▶ _THE TASK_: A single number is required: how many lines below include the string "breflect".

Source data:
= = = = = = =
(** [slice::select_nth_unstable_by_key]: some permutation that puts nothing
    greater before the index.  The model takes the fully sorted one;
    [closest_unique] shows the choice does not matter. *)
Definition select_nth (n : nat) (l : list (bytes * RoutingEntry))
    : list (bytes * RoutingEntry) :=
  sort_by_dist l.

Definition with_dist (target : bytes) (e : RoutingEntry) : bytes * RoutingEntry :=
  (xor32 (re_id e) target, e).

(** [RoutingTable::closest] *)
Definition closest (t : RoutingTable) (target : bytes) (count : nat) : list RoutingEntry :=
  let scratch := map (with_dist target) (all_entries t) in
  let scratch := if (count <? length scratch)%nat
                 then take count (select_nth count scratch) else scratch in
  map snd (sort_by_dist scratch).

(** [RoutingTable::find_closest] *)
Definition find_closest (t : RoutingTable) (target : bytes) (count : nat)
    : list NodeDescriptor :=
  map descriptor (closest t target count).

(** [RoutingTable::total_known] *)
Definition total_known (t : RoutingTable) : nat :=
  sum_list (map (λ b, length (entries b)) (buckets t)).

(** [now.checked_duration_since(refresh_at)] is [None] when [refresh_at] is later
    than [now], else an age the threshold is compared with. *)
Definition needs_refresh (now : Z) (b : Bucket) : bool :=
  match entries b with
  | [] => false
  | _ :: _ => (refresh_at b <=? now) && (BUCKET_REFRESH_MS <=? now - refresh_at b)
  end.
= = = = = = =
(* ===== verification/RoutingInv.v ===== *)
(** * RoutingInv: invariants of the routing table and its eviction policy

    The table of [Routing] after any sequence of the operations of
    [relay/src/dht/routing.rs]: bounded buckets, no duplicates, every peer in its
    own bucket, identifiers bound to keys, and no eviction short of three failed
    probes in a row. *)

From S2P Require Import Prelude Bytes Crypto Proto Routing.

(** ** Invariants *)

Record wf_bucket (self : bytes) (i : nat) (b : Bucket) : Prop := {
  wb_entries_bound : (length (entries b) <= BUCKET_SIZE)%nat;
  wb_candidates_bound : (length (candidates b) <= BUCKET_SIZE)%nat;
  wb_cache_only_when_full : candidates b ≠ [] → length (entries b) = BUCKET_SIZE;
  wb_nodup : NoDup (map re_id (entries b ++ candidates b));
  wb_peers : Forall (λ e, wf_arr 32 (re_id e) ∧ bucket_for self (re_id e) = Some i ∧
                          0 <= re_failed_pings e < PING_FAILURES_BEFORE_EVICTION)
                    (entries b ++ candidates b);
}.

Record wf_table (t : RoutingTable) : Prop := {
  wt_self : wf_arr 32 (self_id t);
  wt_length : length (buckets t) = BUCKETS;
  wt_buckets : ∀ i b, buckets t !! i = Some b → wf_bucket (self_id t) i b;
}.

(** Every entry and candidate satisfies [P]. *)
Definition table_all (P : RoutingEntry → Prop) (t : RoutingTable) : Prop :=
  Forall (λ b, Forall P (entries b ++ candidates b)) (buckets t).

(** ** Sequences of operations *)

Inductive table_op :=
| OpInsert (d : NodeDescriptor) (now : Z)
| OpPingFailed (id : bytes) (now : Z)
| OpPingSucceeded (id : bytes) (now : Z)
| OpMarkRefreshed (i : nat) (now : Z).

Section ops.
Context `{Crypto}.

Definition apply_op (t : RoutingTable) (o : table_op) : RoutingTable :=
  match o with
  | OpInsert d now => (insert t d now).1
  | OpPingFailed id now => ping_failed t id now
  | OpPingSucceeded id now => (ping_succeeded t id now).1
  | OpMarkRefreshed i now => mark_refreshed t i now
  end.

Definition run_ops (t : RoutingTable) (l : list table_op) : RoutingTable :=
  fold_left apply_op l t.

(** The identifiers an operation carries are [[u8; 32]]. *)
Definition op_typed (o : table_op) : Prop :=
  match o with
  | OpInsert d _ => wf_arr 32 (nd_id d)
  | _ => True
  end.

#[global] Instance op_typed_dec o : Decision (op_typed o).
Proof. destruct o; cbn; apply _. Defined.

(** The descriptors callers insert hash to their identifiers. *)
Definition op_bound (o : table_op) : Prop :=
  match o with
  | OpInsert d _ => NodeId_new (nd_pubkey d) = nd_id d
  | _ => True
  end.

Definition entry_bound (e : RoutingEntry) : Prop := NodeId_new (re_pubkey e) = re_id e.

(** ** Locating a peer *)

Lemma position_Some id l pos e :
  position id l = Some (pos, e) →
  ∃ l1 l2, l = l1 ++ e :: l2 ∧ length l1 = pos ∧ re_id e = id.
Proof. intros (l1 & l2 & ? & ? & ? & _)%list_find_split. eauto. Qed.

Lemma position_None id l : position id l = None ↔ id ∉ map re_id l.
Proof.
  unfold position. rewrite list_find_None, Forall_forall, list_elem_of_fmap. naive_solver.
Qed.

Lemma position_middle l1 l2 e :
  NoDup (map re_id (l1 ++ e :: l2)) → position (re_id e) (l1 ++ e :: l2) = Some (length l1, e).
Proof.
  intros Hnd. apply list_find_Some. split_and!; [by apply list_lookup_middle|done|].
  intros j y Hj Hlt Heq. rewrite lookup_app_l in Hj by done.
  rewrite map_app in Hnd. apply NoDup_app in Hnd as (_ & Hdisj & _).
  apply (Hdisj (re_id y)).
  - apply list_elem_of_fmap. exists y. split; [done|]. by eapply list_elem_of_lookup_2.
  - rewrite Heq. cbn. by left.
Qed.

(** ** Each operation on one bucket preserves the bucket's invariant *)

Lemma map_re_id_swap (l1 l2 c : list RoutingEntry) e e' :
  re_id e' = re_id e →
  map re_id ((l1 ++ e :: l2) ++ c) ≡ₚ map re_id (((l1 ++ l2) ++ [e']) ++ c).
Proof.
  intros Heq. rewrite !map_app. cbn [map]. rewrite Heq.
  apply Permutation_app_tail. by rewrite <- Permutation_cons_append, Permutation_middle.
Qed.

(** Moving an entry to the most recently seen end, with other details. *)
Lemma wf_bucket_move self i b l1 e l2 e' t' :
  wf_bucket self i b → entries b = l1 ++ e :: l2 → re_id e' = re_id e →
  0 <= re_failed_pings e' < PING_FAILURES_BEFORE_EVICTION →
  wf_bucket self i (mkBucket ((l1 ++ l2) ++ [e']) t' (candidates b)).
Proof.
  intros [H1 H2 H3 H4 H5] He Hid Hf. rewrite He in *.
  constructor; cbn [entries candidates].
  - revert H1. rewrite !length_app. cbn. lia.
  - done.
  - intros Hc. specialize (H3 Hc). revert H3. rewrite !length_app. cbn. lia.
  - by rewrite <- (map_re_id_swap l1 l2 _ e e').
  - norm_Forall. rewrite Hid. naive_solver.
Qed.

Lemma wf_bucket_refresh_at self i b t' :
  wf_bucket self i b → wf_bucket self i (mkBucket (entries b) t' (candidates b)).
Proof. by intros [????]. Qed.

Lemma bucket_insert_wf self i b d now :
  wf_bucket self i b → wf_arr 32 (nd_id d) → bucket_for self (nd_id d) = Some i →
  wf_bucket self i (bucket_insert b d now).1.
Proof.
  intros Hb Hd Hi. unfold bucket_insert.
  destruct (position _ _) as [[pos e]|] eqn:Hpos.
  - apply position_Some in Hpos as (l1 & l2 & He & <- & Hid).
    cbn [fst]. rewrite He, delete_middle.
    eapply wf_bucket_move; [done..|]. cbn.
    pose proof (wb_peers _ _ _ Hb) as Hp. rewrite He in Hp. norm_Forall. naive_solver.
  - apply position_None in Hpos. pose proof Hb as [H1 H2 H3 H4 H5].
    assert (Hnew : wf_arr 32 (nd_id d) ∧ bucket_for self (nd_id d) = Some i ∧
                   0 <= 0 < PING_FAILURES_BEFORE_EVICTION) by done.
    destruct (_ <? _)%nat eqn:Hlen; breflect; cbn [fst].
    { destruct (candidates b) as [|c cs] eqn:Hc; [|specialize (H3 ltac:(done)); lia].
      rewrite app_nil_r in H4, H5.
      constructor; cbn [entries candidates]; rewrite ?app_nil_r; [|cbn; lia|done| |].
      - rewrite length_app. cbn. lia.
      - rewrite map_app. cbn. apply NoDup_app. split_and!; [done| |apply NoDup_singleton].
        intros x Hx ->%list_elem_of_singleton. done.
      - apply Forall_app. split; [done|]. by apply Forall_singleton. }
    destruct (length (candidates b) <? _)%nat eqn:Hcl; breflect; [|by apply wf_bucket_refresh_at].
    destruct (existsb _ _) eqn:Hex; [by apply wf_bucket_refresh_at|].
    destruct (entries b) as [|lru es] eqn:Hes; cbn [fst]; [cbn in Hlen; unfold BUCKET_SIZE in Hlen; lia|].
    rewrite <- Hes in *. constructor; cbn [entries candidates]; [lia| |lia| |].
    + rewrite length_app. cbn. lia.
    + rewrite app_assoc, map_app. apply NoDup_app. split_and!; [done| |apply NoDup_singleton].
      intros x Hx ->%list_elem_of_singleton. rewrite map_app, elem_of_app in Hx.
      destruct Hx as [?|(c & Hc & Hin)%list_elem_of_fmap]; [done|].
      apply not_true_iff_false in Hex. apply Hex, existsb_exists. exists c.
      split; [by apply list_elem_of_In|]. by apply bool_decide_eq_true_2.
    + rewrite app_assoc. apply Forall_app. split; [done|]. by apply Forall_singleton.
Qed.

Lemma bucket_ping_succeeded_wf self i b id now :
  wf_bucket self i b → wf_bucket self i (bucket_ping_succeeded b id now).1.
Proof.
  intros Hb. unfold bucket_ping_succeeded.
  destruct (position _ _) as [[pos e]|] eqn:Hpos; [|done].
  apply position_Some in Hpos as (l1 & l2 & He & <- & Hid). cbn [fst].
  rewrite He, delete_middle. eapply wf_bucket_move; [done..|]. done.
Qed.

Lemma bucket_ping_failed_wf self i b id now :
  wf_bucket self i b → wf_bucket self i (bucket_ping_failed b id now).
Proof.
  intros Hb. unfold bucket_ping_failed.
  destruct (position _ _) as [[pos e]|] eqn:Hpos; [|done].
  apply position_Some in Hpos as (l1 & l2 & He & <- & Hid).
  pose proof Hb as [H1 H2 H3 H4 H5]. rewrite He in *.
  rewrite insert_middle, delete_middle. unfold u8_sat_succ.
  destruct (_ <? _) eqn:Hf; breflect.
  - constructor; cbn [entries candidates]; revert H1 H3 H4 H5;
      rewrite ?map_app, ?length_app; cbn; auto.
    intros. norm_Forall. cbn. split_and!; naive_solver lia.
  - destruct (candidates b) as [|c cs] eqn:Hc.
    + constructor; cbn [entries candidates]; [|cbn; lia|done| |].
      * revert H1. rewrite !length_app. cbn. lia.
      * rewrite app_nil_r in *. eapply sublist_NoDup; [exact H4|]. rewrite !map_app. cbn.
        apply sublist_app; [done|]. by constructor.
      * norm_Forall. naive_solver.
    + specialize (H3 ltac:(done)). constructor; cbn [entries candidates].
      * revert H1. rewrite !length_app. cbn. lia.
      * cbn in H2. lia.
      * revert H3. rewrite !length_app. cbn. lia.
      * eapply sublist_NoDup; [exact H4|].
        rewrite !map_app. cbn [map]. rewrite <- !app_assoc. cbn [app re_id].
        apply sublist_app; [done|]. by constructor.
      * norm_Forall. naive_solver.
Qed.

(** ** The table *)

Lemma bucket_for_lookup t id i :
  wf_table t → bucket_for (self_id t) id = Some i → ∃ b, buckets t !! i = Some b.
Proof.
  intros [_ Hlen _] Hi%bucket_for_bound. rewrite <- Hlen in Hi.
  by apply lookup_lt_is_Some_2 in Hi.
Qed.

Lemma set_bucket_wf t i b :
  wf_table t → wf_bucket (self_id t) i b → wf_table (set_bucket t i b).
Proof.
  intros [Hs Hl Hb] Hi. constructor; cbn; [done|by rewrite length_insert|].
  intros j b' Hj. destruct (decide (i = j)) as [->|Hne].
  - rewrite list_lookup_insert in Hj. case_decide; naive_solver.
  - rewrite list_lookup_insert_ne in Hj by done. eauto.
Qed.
= = = = = = =
▶ _TASK SOLUTION_: 3